私が何度も何度も確認しているとエレシアはうんざりしたように「だからなんでも叶えると言ってるじゃない」と言ってきた。


な、なんでも……だと?

何でもってことは、あんなことやこんな願い事でもいいってこと?!


ついつい現金なことにまだ何もなしとげていないうちから願い事を考え始めていた私は、相当だらしなく顔が緩んでいたことだろう。


エレシアの冷めた目線に気づいて、我に返ると口元を拭った。

おっといけね、ヒロインに有るまじき顔になるとこだったぜ。


とりあえず、報酬云々の話は一旦置いとくとして……一旦置いとくだけだからね?

ちゃんと、私の労働に見合った対価を用意してもらわなければ!


私は気合いを入れるために自分の頬を両手でパシッとはたくと前を見すえた。


「それで、私はそのミズカルズへ行って最初に何をすればいいの?もう、ここまできたらうだうだ言ってても仕方ないしね!」


私がやる気になってそう問いかければ何故かエレシアは無表情の顔でこっちを見据えているだけだった。


な、なんか怒ってる?


「えっと………どうかした?」

「いや、別に?ただ、どうしてかしら?あなたのその言葉を素直に受け止められない私がいるんだけど」

「……人の好意は素直に受け取るべきよ。
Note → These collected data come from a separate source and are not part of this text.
Lemma embedded_ptr_spec (A : RmAbi) (dev : Dev) (nr : Z) (buf : bytes) :
  RmAbiOk A -> wf_bytes buf ->
  no_panic (embedded_ptr (A:=A) dev nr buf (blen buf)) /\
  forall e, embedded_ptr (A:=A) dev nr buf (blen buf) = Ok (Some e) ->
    is_uvm dev = false /\
    0 <= emb_ptr_off e /\ emb_ptr_off e + 8 <= blen buf /\ 0 < emb_len e <= u32_max /\
    (exists p, get_u64 buf (emb_ptr_off e) = Some p /\ p <> 0) /\
    (nr = NV_ESC_RM_ALLOC -> exists c, get_u32 buf 12 = Some c /\
       alloc_param_size (A:=A) c = Some (emb_len e)) /\
    (nr <> NV_ESC_RM_GET_EVENT_DATA -> emb_ptr_off e = 16).
Proof.
  intros HA Hb. unfold embedded_ptr. split.
  - assert (size_of NVOS41_PARAMETERS = 16) as H41 by by vm_compute.
    no_panic; bool_cases; try (apply or_panic_get; simpl; lia).
  - intros e He. destruct (is_uvm dev) eqn:Hu; [done|]. split; [done|].
    assert (size_of NVOS41_PARAMETERS = 16) as H41 by by vm_compute.
    assert (0 < wrap32 (size_of NvUnixEvent) <= u32_max) as Hev by (by vm_compute).
    destruct ((nr =? NV_ESC_RM_CONTROL) && (32 <=? blen buf)) eqn:Hc; [bools; subst nr|].
    { destruct (get_u32 buf 24) as [plen|] eqn:Hplen; [|done]; outcome_simpl He.
      destruct (get_u64 buf 16) as [pptr|] eqn:Hpptr; [|done]; outcome_simpl He.
      destruct (get_u32_bounds _ _ _ Hb Hplen).
      inv_ok. cbn [emb_ptr_off emb_len]. split_and!; try lia; [eauto|intros Hx; by vm_compute in Hx]. }
    destruct ((nr =? NV_ESC_RM_ALLOC) && ((blen buf =? 48) || (blen buf =? 32))) eqn:Ha.
    { destruct (get_u64 buf 16) as [pptr|] eqn:Hpptr; [|done]; outcome_simpl He.
      destruct (pptr =? 0) eqn:?; [done|].
      inv_ok; case_match eqn:Hlen; simplify_eq; cbn [emb_ptr_off emb_len];
        destruct (embedded_alloc_len A _ _ HA Hlen);
        split_and!; try lia; try (bool_cases; lia); eauto. }
    destruct ((nr =? NV_ESC_RM_GET_EVENT_DATA) && (size_of NVOS41_PARAMETERS <=? blen buf)) eqn:Hg;
      [bools; subst nr|done].
    destruct (get_u64 buf 0) as [pptr|] eqn:Hpptr; [|done]; outcome_simpl He.
    inv_ok. cbn [emb_ptr_off emb_len]. split_and!; try lia; try exact (proj1 Hev); try exact (proj2 Hev); [eauto|intros Hx; by vm_compute in Hx].
Qed.
(* ===== verification/Tables.v ===== *)
(** * The forwarding tables on the wire (nvrm-wire/src/tables.rs,
    nvrm-abi/src/table.rs; guest-module/virtio_nvrm/nvrm_tables.c)

    The backend serialises what [Xlate] knows about ioctls, classes and
    controls; the guest module fetches the stream, checks it and looks rows up
    while it packs requests.  Both sides are modelled: [build] and
    [serialize] of the host, [nvrm_tables_parse] and the lookups of the
    guest. *)
From stdpp Require Import strings.
From S2P Require Import Prelude.
From S2P Require Import Bytes.
From S2P Require Import Wire.
From S2P Require Import CLayout.
From S2P Require Import SysConsts.
From S2P Require Import Sys.
From S2P Require Import SysLayout.
From S2P Require Import NvAbi.
From S2P Require Import Xlate.

Local Open Scope list_scope.
Local Open Scope Z_scope.

(** ** The format *)
Definition TABLE_MAGIC : Z := le_val [78; 86; 82; 84].
Definition TABLE_VERSION : Z := 1.
Definition NONE : Z := u32_max.
Definition SIZE_FROM_IOC : Z := u32_max.
Definition EMB_NONE : Z := 0.
Definition EMB_LEN_FIELD : Z := 1.
Definition EMB_LEN_CLASS : Z := 2.
Definition EMB_LEN_FIXED : Z := 3.
Definition F_XFER : Z := Z.shiftl 1 0.
Definition F_OSDESC : Z := Z.shiftl 1 1.
Definition F_FREE : Z := Z.shiftl 1 2.
Definition HDR_LEN : Z := 96.
Definition IOCTL_DESC_LEN : Z := 48.
Definition CLASS_DESC_LEN : Z := 24.
Definition CTRL_DESC_LEN : Z := 20.
Definition NESTED_DESC_LEN : Z := 16.
Definition CF_BLOCK : Z := Z.shiftl 1 0.
Definition CF_FD : Z := Z.shiftl 1 1.
Definition KF_UNVERIFIED : Z := Z.shiftl 1 0.
Definition NLEN_FIXED : Z := 0.
Definition NLEN_FIELD : Z := 1.
(** The primary pointer of an accepted control or allocation: null, to be
    cleared, or described. *)
Lemma accepted_primary (A : RmAbi) (HA : RmAbiOk A) dev req inline aux s params afd specs ds :
  wf_bytes inline -> accepted dev req inline aux s params afd specs ds ->
  is_control dev (ioctl_nr req) = true \/ is_alloc dev (ioctl_nr req) = true ->
  zero_at inline 16 \/ zero_inline s = Some 16 \/
  (embedded_ptr_off req = 16 /\ 0 < blen params <= blen aux).
Proof.
  intros Hi [Henv _ Href Hemb _ _ _ _ _ _ _ _ _] Hk.
  destruct (check_envelope_Ok _ _ _ _ _ Henv) as (Hl & _ & _ & _ & Hf).
  assert (is_uvm dev = false) as Hd
    by (unfold is_control, is_alloc in Hk; destruct (is_uvm dev); simpl in Hk; naive_solver).
  destruct (Hf Hd) as (_ & fs & Hfs & Hacc). rewrite <- Hl in Hacc.
  apply check_embedded_Ok in Hemb as [(_ & _ & He)|(e & He & Hlen & Hoff & Hpos & _)]; [|
    right; right|done|done].
  - unfold embedded_ptr in He. rewrite Hd in He.
    destruct Hk as [Hk|Hk]; pose proof Hk as Hnr;
      unfold is_control, is_alloc in Hnr; rewrite Hd in Hnr; simpl in Hnr; bools; rewrite Hnr in *.
    + assert (fs = Fixed 32) as -> by (vm_compute in Hfs; congruence).
      simpl in Hacc. bools. rewrite Hacc in He.
      destruct (check_refused_Ok _ _ _ _ Href) as (Hc & _).
      destruct (Hc Hk) as (_ & p & Hp & _ & Hz). unfold zero_at. rewrite Hp.
      destruct (decide (p = 0)) as [->|Hne]; [by left|right; left; apply Hz; split; [done|]].
      simpl in He. rewrite Hp in He.
      destruct (get_u32 inline 24) as [n|]; [|done]. outcome_simpl He.
      destruct ((p =? 0) || (n =? 0)) eqn:Hor; [|done]. bool_cases; [done|by subst].
    + assert (fs = Allocation) as -> by (vm_compute in Hfs; congruence).
      simpl in He. left. unfold zero_at.
      replace ((blen inline =? 48) || (blen inline =? 32)) with true in He
        by (unfold accepts in Hacc; vm_compute (sz _) in Hacc; rewrite orb_comm in Hacc; done).
      inv_ok; [|repeat case_match; inv_ok..]. congruence.
  - apply embedded_ptr_spec in He as (_ & _ & _ & _ & _ & _ & H16); [|done..].
    split; [|lia]. rewrite Hoff. apply H16. intros Hev. rewrite Hev in Hk.
    unfold is_control, is_alloc in Hk. rewrite Hd in Hk. by destruct Hk.
Qed.

(** C5: After a request is accepted, clearing the pointers marked in its shape
    cannot fail, keeps both lengths, and leaves no raw guest address behind:
    the parameter pointer of a control or allocation is null or announced in
    the request with its buffer inside aux, and each pointer the host knows
    inside a control's parameters is null or has a nested descriptor, inside
    aux, for the host to rewrite it with. *)
Theorem no_raw_pointer_forwarded (A : RmAbi) (dev : Dev) (req : Req) (inline aux : bytes)
    (s : Shape) :
  RmAbiOk A -> wf_bytes inline -> wf_bytes aux ->
  validate (A:=A) dev req inline aux = Ok s ->
  exists inline' aux', clear_unused_pointers s inline aux = Ok (inline', aux') /\
    blen inline' = blen inline /\ blen aux' = blen aux /\
    exists params_len, 0 <= params_len <= blen aux /\
    (is_control dev (ioctl_nr req) = true \/ is_alloc dev (ioctl_nr req) = true ->
       zero_at inline' 16 \/ (embedded_ptr_off req = 16 /\ 0 < params_len)) /\
    (is_control dev (ioctl_nr req) = true -> 0 < params_len ->
       exists cmd, get_u32 inline 8 = Some cmd /\
       Forall (fun spec => zero_at aux' (np_ptr_off spec) \/
         exists (i : nat) d, nested req !! i = Some d /\ Z.of_nat i < nested_count req /\
           ptr_off d = np_ptr_off spec /\ inside_aux params_len (blen aux) d)
         (nested_ptrs cmd)).
Proof.
  intros HA Hi Ha H.
  apply validate_accepted in H as (params & afd & specs & ds & HH); [|done..].
  destruct (clear_accepted _ _ _ _ _ _ _ _ _ Hi Ha HH) as (inline' & aux' & Hcl).
  pose proof HH as [_ _ _ Hemb Hp _ _ _ _ Hspecs Hcount _ Hnest].
  assert (0 <= blen params <= blen aux) as Hpl.
  { pose proof (blen_nonneg params).
    pose proof (proj1 (get_range_is_Some aux 0 (blen params)) (ex_intro _ _ Hp)). lia. }
  destruct Hcl as [Hres _ Hlen Hla _ Hk Hz Hza Hka _].
  exists inline', aux'. split_and!; try done.
  exists (blen params). split_and!; [lia|lia|..].
  - intros Hc. destruct (decide (zero_inline s = Some 16)); [left; auto|].
    destruct (accepted_primary A HA _ _ _ _ _ _ _ _ _ Hi HH Hc) as [?|[?|[? ?]]];
      [left; by rewrite Hk|done|right; split; [done|lia]].
  - intros Hc Hpos. unfold nested_specs in Hspecs. rewrite Hc in Hspecs.
    destruct (blen params =? 0) eqn:?; bools; [lia|]. simpl in Hspecs.
    apply bind_Ok in Hspecs as (cmd & Hcmd & [= <-]). exists cmd.
    split; [unfold u32_at in Hcmd; by inv_ok|].
    eapply Forall_impl; [exact (nf_covered _ _ _ _ _ _ _ _ Hnest)|].
    intros spec (p & len & Hptr & _ & Hcov). destruct Hcov as [->|[Hin|(d & Hin & Hd & _)]].
    + left. pose proof (proj1 (get_le_is_Some 8 params _) (ex_intro _ _ Hptr)).
      apply Hka; [lia|lia|]. by eapply get_le_prefix.
    + left. rewrite Forall_forall in Hza. by apply Hza.
    + right. apply list_elem_of_lookup in Hin as [i Hin].
      pose proof (nf_inside _ _ _ _ _ _ _ _ Hnest) as Hins. rewrite Forall_lookup in Hins.
      exists i, d. pose proof (lookup_lt_Some _ _ _ Hin). split_and!; [|lia|done|by eapply Hins].
      rewrite (nf_prefix _ _ _ _ _ _ _ _ Hnest), drop_0 in Hin.
      by apply lookup_take_Some in Hin as [? _].
Qed.

(** The same control with a count of zero: its list pointer is cleared. *)
Definition empty_list_aux : bytes := put_range (replicate 32 0) 8 (le_bytes 8 0x7f0000002000).

Definition empty_list_req : Req := {|
  seq := 1; kind := 3; dev_tag := 0; ioctl_nr := NV_ESC_RM_CONTROL; target_token := 1;
  inline_len := 32; aux_len := 32; fd_field_off := NONE_U32; fd_field_proc := NONE_U32;
  fd_field_token := NONE_U64; embedded_ptr_off := 16; nested_count := 0;
  nested := replicate MAX_NESTED NestedDesc_default;
  aux_fd_field_off := NONE_U32; aux_fd_field_proc := NONE_U32;
  aux_fd_field_token := NONE_U64; map_len := 0; addr := 0; gpa_run_count := 0;
  guest_proc := 1 |}.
私は別に血も涙もない人間じゃないからね。私に力があるのに困ってる人を見捨てることなんて出来ないからね」


腕を組み、しきりに頷きながら私が話しているのを聞いてもなおエレシアの目線の冷たさは変わらなかった。


「……そう、あなたにも立派な善人な心があったということなのね。その考えはとても素晴らしいと思うわ」

「も、もちろん」


なんだろう?言葉の端々に棘を感じる気がするのは気の所為なんだろうか?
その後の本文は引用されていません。